For industrial and commercial applications, new technologies will enable mounting drive controller directly on a motor
Many have been asking, “Why not mount an adjustable-speed drive controller directly on a motor, preferably on a standard NEMA-frame ac motor?” Although motors with built-on controllers have been made, they are generally limited to dc subfractional and fractional-horsepower motors and appliance motors. For integral ratings, the controller has been too big. But, that is changing.
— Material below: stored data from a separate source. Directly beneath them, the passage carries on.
(* ===== verification/PidProps.v ===== *)
(** Pids over time: what a pid names does not change while [nextpid] does not
    wrap around. *)

From Stdlib Require Import String.
From S2P Require Import Prelude KernelEnv Proc Locking ProcSpec Lottery.
From S2P Require Import Handover Protocol System SystemProps Execution ExecutionProps CodeProps.

Section pids.



End pids.

Section code.
Context `{KernelEnv} `{SpinlockLaws}.



End code.
(* ===== verification/SyscallRuns.v ===== *)
(** The functions that give up the processor, in the running system: with a
    [swtch] that does what swtch.S and the scheduler do - the rest of the system
    runs, and control comes back when a scheduler chooses the process -, the
    whole functions [wait], [sleep], [yield] and [exit], and every system call
    of the process subsystem, are runs of the system of Execution.v. *)

From Stdlib Require Import String.
From S2P Require Import Prelude KernelEnv Proc Locking ProcSpec Lottery Handover Protocol.
From S2P Require Import System KernelProps SwitchProps SystemProps Execution ExecutionProps CodeProps.
From S2P Require Import TypeProps Syscall SleepProps KernelCalls.

Section switching_back.
Context `{KernelEnv} `{Spinlock}.

(** [swtch], called by process [i] from [sched]: the processor goes back to its
    scheduler, the system runs, and if control ever comes back, then a scheduler
    - of whatever processor - has chosen the process, which is where it had
    stopped.  If it does not, the outcome is the mark [off], which may be any
    value: the assembly code itself has no other error. *)
Definition comes_back (i : nat) (off : kerr) (swtch : nat → K nat) : Prop :=
  (∀ c t e, swtch c t = Err e → e = off) ∧
  ∀ k c t s l c' t',
    k ∈ [AtYield; AtSleep; AtWait; AtExit] → scheduler_back c t = Ok tt s →
    reachable booted code_step (Sys s l) → l !! i = Some k → swtch c t = Ok c' t' →
    ∃ s2 l2 f, rtc code_step (Sys s l) (Sys s2 l2) ∧ l2 !! i = Some k ∧
      idles c' s2 ∧ scheduler_choose c' f s2 = Ok (Some i) t'.
Lemma code4l_reachable : reachable booted code_step code4l.
Proof.
  assert (acquire 1 TicksLock (ks code4) = Ok tt (ks code4l)) as Ha by (vm_compute; reflexivity).
  apply (reachable_rtc code4 _ code4_reachable), rtc_once.
  exact (proj1 (clock_taken 1 0 (ks code4) (konts code4) _ code4_reachable code4_calls eq_refl Ha)).
Qed.

Lemma code4l_holds : holds_one 1 0 TicksLock (ks code4l).
Proof.
  split; [done|]. split; [intros c; apply bool_decide_eq_false; intros Hin; apply list_elem_of_singleton in Hin; congruence|].
  eexists. split; [vm_compute; reflexivity|]. do 4 (split; [done|]).
  intros c' Hc. apply bool_decide_eq_false. intros Hin. apply list_elem_of_singleton in Hin. congruence.
Qed.

Lemma code_never_panics_witness :
  (∃ o t, scheduler_choose 1 1 (ks code5) = Ok o t ∧
     match o with
     | None => ∃ s', release 1 PtableLock t = Ok tt s'
     | Some i => ∃ k s', konts code5 !! i = Some k ∧ resume k 1 i 1 t = Ok tt s'
     end) ∧
  (∃ s', proceed InKernel AskWait 1 0 (ks code4) = Ok tt s') ∧
  exit_half 1 (ks code4) = Err (Panic "init exiting") ∧
  (∃ saved t s', sleep_half 1 (Some ChTicks) TicksLock (ks code4l) = Ok saved t ∧
     scheduler_back 1 t = Ok tt s') ∧
  (∃ r s1 s2, wakeup 1 (Some ChTicks) (ks code4) = Ok tt s1 ∧ kill 1 2 (ks code4) = Ok r s2).
Proof.
  destruct (code_never_panics code4 1 code4_reachable) as (_ & Hp & Hx & _ & Hw).
  split; [apply (code_never_panics code5 1 code5_reachable); [apply code5_idles|by right]|].
  split; [apply (Hp 0%nat InKernel AskWait); [apply code4_calls|reflexivity|reflexivity|done]|].
  split; [apply (Hx 0%nat); [apply code4_calls|reflexivity]|].
  split; [apply (code_never_panics code4l 1 code4l_reachable) with 0%nat; [apply code4l_holds|reflexivity]|].
  apply Hw. apply (calls_can_lock 1 0), code4_calls.
Defined.

(** A switch during which somebody kills init, which sleeps in wait: it wakes
    up and is chosen. *)
Definition can_go (c : nat) (s : kernel) : bool :=
  bool_decide (locks s = []) &&
  match cpus s !! c with
  | Some k => bool_decide (ncli k = 0) && bool_decide (cpu_proc k = None)
  | None => false
  end.

Definition gone : kerr := NoLock PtableLock.

Definition interrupting (c : nat) : K nat := λ t,
  match scheduler_back c t with
  | Ok _ s =>
      if can_go c s then
        match kill c 1 s with
        | Ok _ s1 =>
            if can_go c s1 then
              match scheduler_choose c 1 s1 with
              | Ok (Some 0%nat) t' => Ok c t'
              | _ => Err gone
              end
            else Err gone
        | Err _ => Err gone
        end
      else Err gone
  | Err _ => Err gone
  end.
(* ===== verification/Hashtable.v ===== *)
(** The parallel hash table of hw4: its entries in a heap, the insertion as the
    sequence of its memory accesses interleaved among the threads, the two
    phases, and the three locking disciplines - none (parallel_hashtable.c), a
    mutex for each bucket (parallel_mutex.c), one spin lock (parallel_spin.c). *)

From stdpp Require Import gmap list.
From S2P Require Import Prelude.

Definition NUM_BUCKETS : Z := 5.

Definition NUM_KEYS : Z := 100000.

Definition loc : Type := nat.

Record bucket_entry : Type := Entry { key : Z; val : Z; next : option loc }.

(** Contents of a fresh block, before the fields are written. *)
Definition raw_entry : bucket_entry := Entry 0 0 None.

(** [key % NUM_BUCKETS], C's remainder; the keys come from [random()] and are
    not negative. *)
Definition bucket (k : Z) : nat := Z.to_nat (Z.rem k NUM_BUCKETS).

(** ** The threads *)

(** Where a thread stands in [insert(keys[key], tid)]. *)
Inductive pc : Type :=
| At_malloc                     (* between two insertions *)
| At_lock (i : nat) (e : loc)
| At_link (i : nat) (e : loc)   (* e->next = table[i] *)
| At_key (i : nat) (e : loc)    (* e->key = key *)
| At_val (i : nat) (e : loc)    (* e->val = val *)
| At_head (i : nat) (e : loc)   (* table[i] = e *)
| At_unlock (i : nat) (e : loc).

(** A thread: the keys it still has to insert, the current one first. *)
Record thread : Type := Thread { todo : list Z; at_pc : pc }.

Record hstate : Type := HState {
  heap : gmap loc bucket_entry;
  table : list (option loc);
  owner : gmap nat nat;           (* the thread that holds a lock *)
  threads : list thread;
  exited : bool                   (* a [panic] has ended the program *)
}.

(** The lock of a bucket, if the program has one. *)
Definition discipline : Type := nat → option nat.

Definition no_locks : discipline := λ _, None.

Definition mutex_per_bucket : discipline := λ i, Some i.

Definition one_spinlock : discipline := λ _, Some 0%nat.

Definition set_thread (t : nat) (th : thread) (s : hstate) : hstate :=
  HState (heap s) (table s) (owner s) (<[t := th]> (threads s)) (exited s).

Definition store (e : loc) (f : bucket_entry → bucket_entry) (s : hstate) : hstate :=
  HState (alter f e (heap s)) (table s) (owner s) (threads s) (exited s).

Definition set_table (i : nat) (o : option loc) (s : hstate) : hstate :=
  HState (heap s) (<[i := o]> (table s)) (owner s) (threads s) (exited s).

Definition set_owner (f : gmap nat nat → gmap nat nat) (s : hstate) : hstate :=
  HState (heap s) (table s) (f (owner s)) (threads s) (exited s).

(** [pthread_mutex_lock] or [pthread_spin_lock]: waits until the lock is free. *)
Definition take_lock (d : discipline) (t i : nat) (s : hstate) : option hstate :=
  match d i with
  | None => Some s
  | Some l =>
      match owner s !! l with
      | None => Some (set_owner <[l := t]> s)
      | Some _ => None
      end
  end.

Definition drop_lock (d : discipline) (i : nat) (s : hstate) : hstate :=
  match d i with
  | None => s
  | Some l => set_owner (delete l) s
  end.

(** One memory access of thread [t]. [malloc] returns some block that is not
    in use, or null, and then the program exits; the block's number is chosen
    by the environment. *)
Inductive hstep (d : discipline) : hstate → hstate → Prop :=
| H_malloc s t k ks e :
    exited s = false → threads s !! t = Some (Thread (k :: ks) At_malloc) → heap s !! e = None →
    hstep d s (set_thread t (Thread (k :: ks) (At_lock (bucket k) e))
                 (HState (<[e := raw_entry]> (heap s)) (table s) (owner s) (threads s) (exited s)))
| H_no_memory s t k ks :
    exited s = false → threads s !! t = Some (Thread (k :: ks) At_malloc) →
    hstep d s (HState (heap s) (table s) (owner s) (threads s) true)
| H_lock s t ks i e s' :
    exited s = false → threads s !! t = Some (Thread ks (At_lock i e)) →
    take_lock d t i s = Some s' →
    hstep d s (set_thread t (Thread ks (At_link i e)) s')
| H_link s t ks i e o :
    exited s = false → threads s !! t = Some (Thread ks (At_link i e)) → table s !! i = Some o →
    hstep d s (set_thread t (Thread ks (At_key i e))
                 (store e (λ b, Entry (key b) (val b) o) s))
| H_key s t k ks i e :
    exited s = false → threads s !! t = Some (Thread (k :: ks) (At_key i e)) →
    hstep d s (set_thread t (Thread (k :: ks) (At_val i e))
                 (store e (λ b, Entry k (val b) (next b)) s))
| H_val s t ks i e :
    exited s = false → threads s !! t = Some (Thread ks (At_val i e)) →
    hstep d s (set_thread t (Thread ks (At_head i e))
                 (store e (λ b, Entry (key b) (Z.of_nat t) (next b)) s))
| H_head s t ks i e :
    exited s = false → threads s !! t = Some (Thread ks (At_head i e)) →
    hstep d s (set_thread t (Thread ks (At_unlock i e)) (set_table i (Some e) s))
| H_unlock s t ks i e :
    exited s = false → threads s !! t = Some (Thread ks (At_unlock i e)) →
    hstep d s (set_thread t (Thread (tail ks) At_malloc) (drop_lock d i s)).

(** The three programs. *)
Definition hashtable_step : relation hstate := hstep no_locks.

Definition mutex_step : relation hstate := hstep mutex_per_bucket.

Definition spin_step : relation hstate := hstep one_spinlock.

(** ** The phases *)

(** [for (key = tid; key < NUM_KEYS; key += num_threads)]: the indices a thread
    visits; [fuel] iterations at most. With more than INT_MAX - NUM_KEYS threads
    the addition overflows, which C leaves undefined. *)
Fixpoint indices (fuel : nat) (bound num_threads key : Z) : list Z :=
  match fuel with
  | O => []
  | S fuel' =>
      if decide (key < bound)
      then key :: indices fuel' bound num_threads (i32 (key + num_threads))
      else []
  end.

Definition thread_indices (num_threads : Z) (tid : nat) : list Z :=
  indices (Z.to_nat NUM_KEYS) NUM_KEYS num_threads (Z.of_nat tid).

(** [keys[key]], the array as a function of the index. *)
Definition put_phase (keys : Z → Z) (num_threads : Z) (tid : nat) : list Z :=
  keys <$> thread_indices num_threads tid.

(** The loop of [retrieve] from entry [b]. *)
Fixpoint walk (fuel : nat) (h : gmap loc bucket_entry) (k : Z) (b : option loc) : option loc :=
  match fuel, b with
  | S fuel', Some e =>
      match h !! e with
      | Some x => if decide (key x = k) then Some e else walk fuel' h k (next x)
      | None => None
      end
  | _, _ => None
  end.

(** A chain visits a block at most once, so the size of the heap bounds it. *)
Definition retrieve (s : hstate) (k : Z) : option loc :=
  walk (S (size (heap s))) (heap s) k (mjoin (table s !! bucket k)).

(** [get_phase]: how many of the thread's keys are not found. *)
Definition get_phase (s : hstate) (keys : Z → Z) (num_threads : Z) (tid : nat) : Z :=
  foldl (λ lost i, if decide (retrieve s (keys i) = None) then lost + 1 else lost) 0
    (thread_indices num_threads tid).

(** ** main *)

(** Before the threads are created; [progs] are the keys each will insert. *)
Definition initial (progs : list (list Z)) : hstate :=
  HState ∅ (replicate (Z.to_nat NUM_BUCKETS) None) ∅ ((λ ks, Thread ks At_malloc) <$> progs) false.

(** All the threads have reached [pthread_exit] and been joined. *)
Definition joined (s : hstate) : Prop :=
  exited s = false ∧ Forall (λ th, todo th = [] ∧ at_pc th = At_malloc) (threads s).

Definition all_progs (keys : Z → Z) (num_threads : nat) : list (list Z) :=
  put_phase keys (Z.of_nat num_threads) <$> seq 0 num_threads.

(** The sum the main thread prints, after the get phase. *)
Definition total_lost (s : hstate) (keys : Z → Z) (num_threads : nat) : Z :=
  foldl (λ n tid, n + get_phase s keys (Z.of_nat num_threads) tid) 0 (seq 0 num_threads).

Inductive main_panic : Type := Usage | InvalidThreads.

(** The check of the arguments: the number of threads, or the panic; [atoi] is
    the standard library's. *)
Definition main_args (atoi : list Z → Z) (argv : list (list Z)) : Z + main_panic :=
  match argv with
  | [_; n] => if decide (atoi n ≤ 0) then inr InvalidThreads else inl (atoi n)
  | _ => inr Usage
  end.

(** ** What the table holds *)

(** The chain from a pointer: blocks with their keys and values. *)
Inductive chain (h : gmap loc bucket_entry) : option loc → list (loc * (Z * Z)) → Prop :=
| chain_nil : chain h None []
| chain_cons e x l :
    h !! e = Some x → chain h (next x) l → chain h (Some e) ((e, (key x, val x)) :: l).

(** What a thread has not linked into the table yet. *)
Definition pending (th : thread) : list Z :=
  match at_pc th with
  | At_unlock _ _ => tail (todo th)
  | _ => todo th
  end.

Definition tag (t : nat) (ks : list Z) : list (Z * Z) := (λ k, (k, Z.of_nat t)) <$> ks.

(** The key-value pairs of the programs and those still pending. *)
Definition all_pairs (progs : list (list Z)) : list (Z * Z) := concat (imap tag progs).

Definition pending_pairs (ths : list thread) : list (Z * Z) := all_pairs (pending <$> ths).

(** The block a thread is filling, and the bucket it works in. *)
Definition private (th : thread) : option loc :=
  match at_pc th with
  | At_lock _ e | At_link _ e | At_key _ e | At_val _ e | At_head _ e => Some e
  | _ => None
  end.

Definition inside (p : pc) : option nat :=
  match p with
  | At_link i _ | At_key i _ | At_val i _ | At_head i _ | At_unlock i _ => Some i
  | _ => None
  end.

(** Every bucket has a lock. *)
Definition guarded (d : discipline) : Prop :=
  ∀ i, (i < Z.to_nat NUM_BUCKETS)%nat → ∃ l, d i = Some l.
Technological breakthroughs will enable integral horsepower ac motors to include sophisticated controls. To make this happen, a team of engineers at Baldor Electric are partnering with a vendor team to develop an integrated module that contains both the control and power circuits for an ac adjustablespeed drive. Moreover, this module will be small enough to fit on ac motors rated 1- hp and larger, Figure 1. Company officials report that new units — designated “Baldor SmartMotor” — will have many of the basic control features that are included in the rest of their adjustable-speed drives. Later this year, Baldor expects to offer Smart- Motors with ratings through 10 hp.
Achieving such a goal requires making a large investment in research and development. Therefore, one must ask, “Why is the company deploying such resources to a ‘maybe’ product?” Roland S. Boreham, Jr., Baldor chairman, feels strongly that the market wants and needs such a device, that the basic technologies now exist, and that the company has the technology partnership to make it work. Over the long haul, Mr. Boreham expects to get a good return on the investment. Vice President of Research and Engineering, James Kimzey, delineated that the new drives will:
• Save space by eliminating the need for a separate controller (which is presently often as big as the motor).
• Reduce installed costs because power wiring between the motor and controller is eliminated.
• Eliminate motor problems caused by “line ringing.” Mounting the controller on the motor eliminates long power lines between the two units, which can produce high-voltage transients that can cause motor failure.
• Wipe out the finger pointing between the motor and controller manufacturers when a problem comes up.
• Enable using adjustablespeed drives in applications that previously could not justify the expenses of a drive.
At first glance, one is tempted to limit the probable applications to those with relatively simple requirements — fans, pumps, blowers, mixers, packaging machines, plus conveyors and other material handling equipment.
Although these are the most common applications, Mr. Kimzey points out that other applications include any machine where motors are distributed throughout a unit. In such cases, the motors can be connected to a common power system (or bus). Then the lowervoltage, lowpower control wires are run to the control point. This arrangement is less costly than running individual power wires to each motor from remotely located drive controllers.
Jerry Peerbolte, vice president of marketing, said that the sales are expected to be 50% stock units sold through distributors and 50% modified motors and customized designs sold direct to OEMs.
The key to this product is developing a module that has the required “smarts” plus the power control capability in a package small enough to easily mount on a standard ac motor, Figure 2.
The “smarts” include most of the functions that the company offers in its other adjustable-speed drives, both ac and dc. These include: Start, stop, forward, reverse, speed control, preset speeds, adjustable acceleration and deceleration rates and curves (S-curve or other), readouts of speed and motor current in rpm and amperes or in engineering units, displays in English rather than in codes, motor and controller protection, selectable modulating frequency from 1.25 to 18 kHz, stall protection, remote control capability from handheld keypad or computer, and many others.
In addition to offering similar functions, SmartMotors will use the same codes and method of operation with the same type of input as other Baldor controls. Thus, a user needs to learn only one system.
Within the module, a mathematical model of the motor will serve two functions and open avenues for future developments. First, the model enables accurately calculating the motor temperature. If it exceeds specified values, the controller will shut the system down. Second, the model improves motor operational stability, especially for larger motors.
In addition to developing a unit small enough to fit on the motor it is controlling, the whole program also hinges on designing a heat removal system that will keep the module within specified thermal limits. To do this, the engineering team is designing a multifinned assembly that mounts on the motor so the air forced by the external motor fan goes through the module cooling fins as well as over the motor shell. Although the two outside fins, Figure 3, contact the motor, the rest of the fins are above the motor outer surface.
To reduce the heat produced by the motor, the SmartMotor will utilize Baldor Super E, high-efficiency ac induction motor designs. These motors operate at lower temperatures than standard motors.
As the development continues, heat runs will determine application conditions requiring a separately powered fan for cooling both motor and control.